This Python module takes text input and guesses what natural language it's in:
>>> from greek_to_me import make_pundit >>> p = make_pundit('models') # The models/ dir in this distro >>> p.best_guess('hello world') 'en' # English >>> p.best_guess('hola mundo') 'es' # Espanol
You can also build new models and ask the pundit for more info if you want a measure of confidence or want to make more subtle discriminations, e.g. to combine this textual evidence with an Accept-Language header.
See the code for docs. smoketest.py shows some sample usage.
The judgments use a character n-gram model of each language. Supplied
with this module in
models/ are some bigram models built from the
Europarl and Leipzig parallel corpora, mostly for European languages.
(In code not supplied here, I first used
http://pypi.python.org/pypi/guess-language to screen out text in other
languages like Mandarin. So why not use guess-language for the whole
job?

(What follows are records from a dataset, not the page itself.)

(* ===== verification/Pgtypex.v ===== *)
(** * Pgtypex: driver value types and the repository's converters

    Models [pkg/shared/pgtypex] and [pkg/shared/uuidx].  The struct types of
    [pgtype] are records with their [Valid] flags; the [Scan] methods of the
    driver are the operations of the class [PgtypeLib], with what the code
    relies on as [PgtypeLaws]. *)

From S2P Require Import Prelude GoInt GoStrings GoTime GoValues.

Module pgtype.

Record pgUUID := mkPgUUID { UUID_Bytes : UUID; UUID_Valid : bool }.
Record Timestamptz := mkTimestamptz { ts_Time : Time; ts_Valid : bool }.
Record Text := mkText { txt_String : string; txt_Valid : bool }.

(** [Numeric] is [Int * 10^Exp]; [Int] is a [*big.Int], nil in the zero
    value and for infinities. *)
Record Numeric := mkNumeric {
  num_Int : option Z;
  num_Exp : Z;
  num_NaN : bool;
  num_Infinite : bool;
  num_Valid : bool;
}.

#[export] Instance pgUUID_eq_dec : EqDecision pgUUID.
Proof. solve_decision. Defined.
#[export] Instance Timestamptz_eq_dec : EqDecision Timestamptz.
Proof. solve_decision. Defined.
#[export] Instance Text_eq_dec : EqDecision Text.
Proof. solve_decision. Defined.
#[export] Instance Numeric_eq_dec : EqDecision Numeric.
Proof. solve_decision. Defined.

(** Go zero values: SQL NULL. *)
Definition UUID_zero : pgUUID := mkPgUUID uuid_Nil false.
Definition Timestamptz_zero : Timestamptz := mkTimestamptz time.zero false.
Definition Text_zero : Text := mkText "" false.
Definition Numeric_zero : Numeric := mkNumeric None 0 false false false.

Class PgtypeLib := {
  numeric_Scan : float64 → outcome Numeric;
  timestamptz_Scan : Time → outcome Timestamptz;
  text_Scan : string → outcome Text;
}.

(** Documented behaviour of the driver: scanning a [time.Time] or a
    [string] stores it as a non-NULL value; a scanned float is non-NULL, and
    a scan fails with a driver error, not with a panic. *)
Class PgtypeLaws (L : PgtypeLib) : Prop := {
  timestamptz_Scan_valid t : timestamptz_Scan t = Ok (mkTimestamptz t true);
  text_Scan_valid s : text_Scan s = Ok (mkText s true);
  numeric_Scan_valid f n : numeric_Scan f = Ok n → num_Valid n = true ∧ num_NaN n = false ∧ num_Infinite n = false;
  numeric_Scan_total f : (∃ n, numeric_Scan f = Ok n) ∨ (∃ m, numeric_Scan f = Err (foreign m));
}.

End pgtype.
Export pgtype.

Module pgtypex.

Section Converters.
Context `{PgtypeLib}.

Definition NumericFromFloat64 (f : float64) : outcome Numeric := numeric_Scan f.

(** [big.Rat.SetInt(nil)] dereferences nil. *)
Definition Float64FromNumeric (n : Numeric) : outcome float64 :=
  if negb (num_Valid n) || num_NaN n then Ok f64_zero
  else
    match num_Int n with
    | None => Panic "nil *big.Int"
    | Some i =>
        if num_Exp n <? 0 then Ok (f64_of_ratio i (Z.to_pos (10 ^ (- num_Exp n))))
        else if 0 <? num_Exp n then Ok (f64_of_ratio (i * 10 ^ num_Exp n) 1)
        else Ok (f64_of_ratio i 1)
    end.

Definition TimestamptzFromTime (t : Time) : outcome Timestamptz := timestamptz_Scan t.

Definition TimeFromTimestamptz (ts : Timestamptz) : Time := ts_Time ts.

Definition TextFromStringPtr (s : option string) : outcome Text :=
  match s with
  | None => Ok Text_zero
  | Some s => text_Scan s
  end.

Definition StringPtrFromText (t : Text) : option string :=
  if negb (txt_Valid t) then None else Some (txt_String t).

End Converters.
End pgtypex.

Module uuidx.

Section Converters.
Context `{UuidLib}.

Definition StringToPGUUID (s : string) : outcome pgUUID :=
  if String.eqb s "" then Err (errorString "empty uuid string")
  else
    match uuid_FromString s with
    | Ok id => Ok (mkPgUUID id true)
    | Err e => Err e
    | Panic m => Panic m
    end.

Definition UUIDToPG (id : UUID) : pgUUID := mkPgUUID id true.

Definition UUIDPtrToPG (id : option UUID) : pgUUID :=
  match id with
  | None => UUID_zero
  | Some u => mkPgUUID u true
  end.

Definition PGToUUID (p : pgUUID) : outcome UUID :=
  if negb (UUID_Valid p) then Err (errorString "uuid is null") else Ok (UUID_Bytes p).

Definition PGToUUIDPtr (p : pgUUID) : outcome (option UUID) :=
  if negb (UUID_Valid p) then Ok None else Ok (Some (UUID_Bytes p)).

End Converters.
End uuidx.

(** ** Round trips of the converters *)

Import pgtypex uuidx.

Lemma PGToUUID_UUIDToPG u : PGToUUID (UUIDToPG u) = Ok u.
Proof. done. Qed.

Lemma PGToUUIDPtr_UUIDPtrToPG u : PGToUUIDPtr (UUIDPtrToPG u) = Ok u.
Proof. by destruct u. Qed.

Lemma StringPtrFromText_TextFromStringPtr `{L : PgtypeLib} {LL : PgtypeLaws L} s :
  omap_out StringPtrFromText (TextFromStringPtr s) = Ok s.
Proof. destruct s; simpl; [by rewrite text_Scan_valid|done]. Qed.

Lemma StringToPGUUID_String `{L : UuidLib} {LL : UuidLaws L} u :
  StringToPGUUID (uuid_String u) = Ok (UUIDToPG u).
Proof.
  unfold StringToPGUUID. destruct (String.eqb_spec (uuid_String u) "") as [E|E].
  - pose proof (uuid_String_len u) as Hl. by rewrite E in Hl.
  - by rewrite uuid_FromString_String.
Qed.

(** Reading a numeric back never fails once its coefficient is present. *)
Lemma Float64FromNumeric_ok n i :
  num_Int n = Some i → ∃ f, Float64FromNumeric n = Ok f.
Proof.
  intros E. unfold Float64FromNumeric. rewrite E. repeat go_case; eauto.
Qed.

#[export] Hint Rewrite PGToUUID_UUIDToPG PGToUUIDPtr_UUIDPtrToPG : go_simpl.
#[export] Hint Resolve Float64FromNumeric_ok : go.
(** One step of symbolic execution of a [wp] goal. *)
Ltac wp_step :=
  lazymatch goal with
  | |- wp (bind _ _) _ _ => apply wp_bind
  | |- wp (ret _) _ _ => apply wp_ret
  | |- wp (fail _) _ _ => apply wp_fail
  | |- wp (lift _) _ _ => apply wp_lift
  | |- wp (attempt _) _ _ => apply wp_attempt
  | |- wp (discard _) _ _ => apply wp_discard
  | |- wp (wrap_err _ _) _ _ => apply wp_wrap_err
  | |- wp Now _ _ => apply wp_Now
  | |- wp NewV4 _ _ => apply wp_NewV4
  | |- wp (randRead _) _ _ => apply wp_randRead
  | |- wp (emit _) _ _ => apply wp_emit
  | |- wp Done _ _ => apply wp_Done
  | |- wp (if ?b then _ else _) _ _ => destruct b eqn:?
  | |- wp (match ?x with _ => _ end) _ _ => destruct x eqn:?
  end.

(** ** Frames: what a computation leaves alone *)

Section Reads.
Context {E : Env}.

(** Reads and computations that leave the database and the transactions
    alone. *)
Definition reads {A} (m : M A) : Prop :=
  ∀ w, wp m (λ _ w', w_db w' = w_db w ∧ w_txs w' = w_txs w ∧ w_trace w' = w_trace w) w.

Lemma reads_bind {A C} (m : M A) (k : A → M C) : reads m → (∀ a, reads (k a)) → reads (bind m k).
Proof.
  intros Hm Hk w. wp_step. eapply wp_mono; [apply Hm|]. intros r w1 (H1 & H2 & H3).
  destruct r as [a|e|m']; [|done..]. eapply wp_mono; [apply Hk|]. intros r w2 (H4 & H5 & H6).
  split_and!; congruence.
Qed.

Lemma reads_wrap_err {A} ctx (m : M A) : reads m → reads (wrap_err ctx m).
Proof. intros Hm w. wp_step. apply Hm. Qed.

Lemma reads_attempt {A} (m : M A) : reads m → reads (attempt m).
Proof. intros Hm w. wp_step. eapply wp_mono; [apply Hm|]. by intros [] w1 H. Qed.

Lemma reads_lift {A} (o : outcome A) : reads (lift o).
Proof. intros w. by wp_step. Qed.

Lemma reads_ret {A} (a : A) : reads (ret a).
Proof. intros w. by wp_step. Qed.

Lemma reads_fail {A} e : reads (fail (A := A) e).
Proof. intros w. by wp_step. Qed.

Lemma reads_exec {A} (f : DB → outcome A) : reads (exec Pool (read_stmt f)).
Proof.
  intros w. apply wp_exec_pool; [|done]. unfold read_stmt. by destruct (f (w_db w)).
Qed.

Lemma reads_tick {A} (f : World → outcome A) : reads (λ w, (f w, tick w)).
Proof. by intros w. Qed.

End Reads.

Create HintDb reads.
#[export] Hint Resolve reads_lift reads_ret reads_fail reads_exec reads_wrap_err reads_attempt : reads.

Because it works poorly on very short inputs like search queries;
our approach needs less evidence to reach a reasonable judgement.)
IIRC trigram models do noticeably better but take an order of magnitude more space; I didn't feel like checking 4MB into this repo.
See http://alias-i.com/lingpipe/demos/tutorial/langid/read-me.html for a similar but more sophisticated package in Java.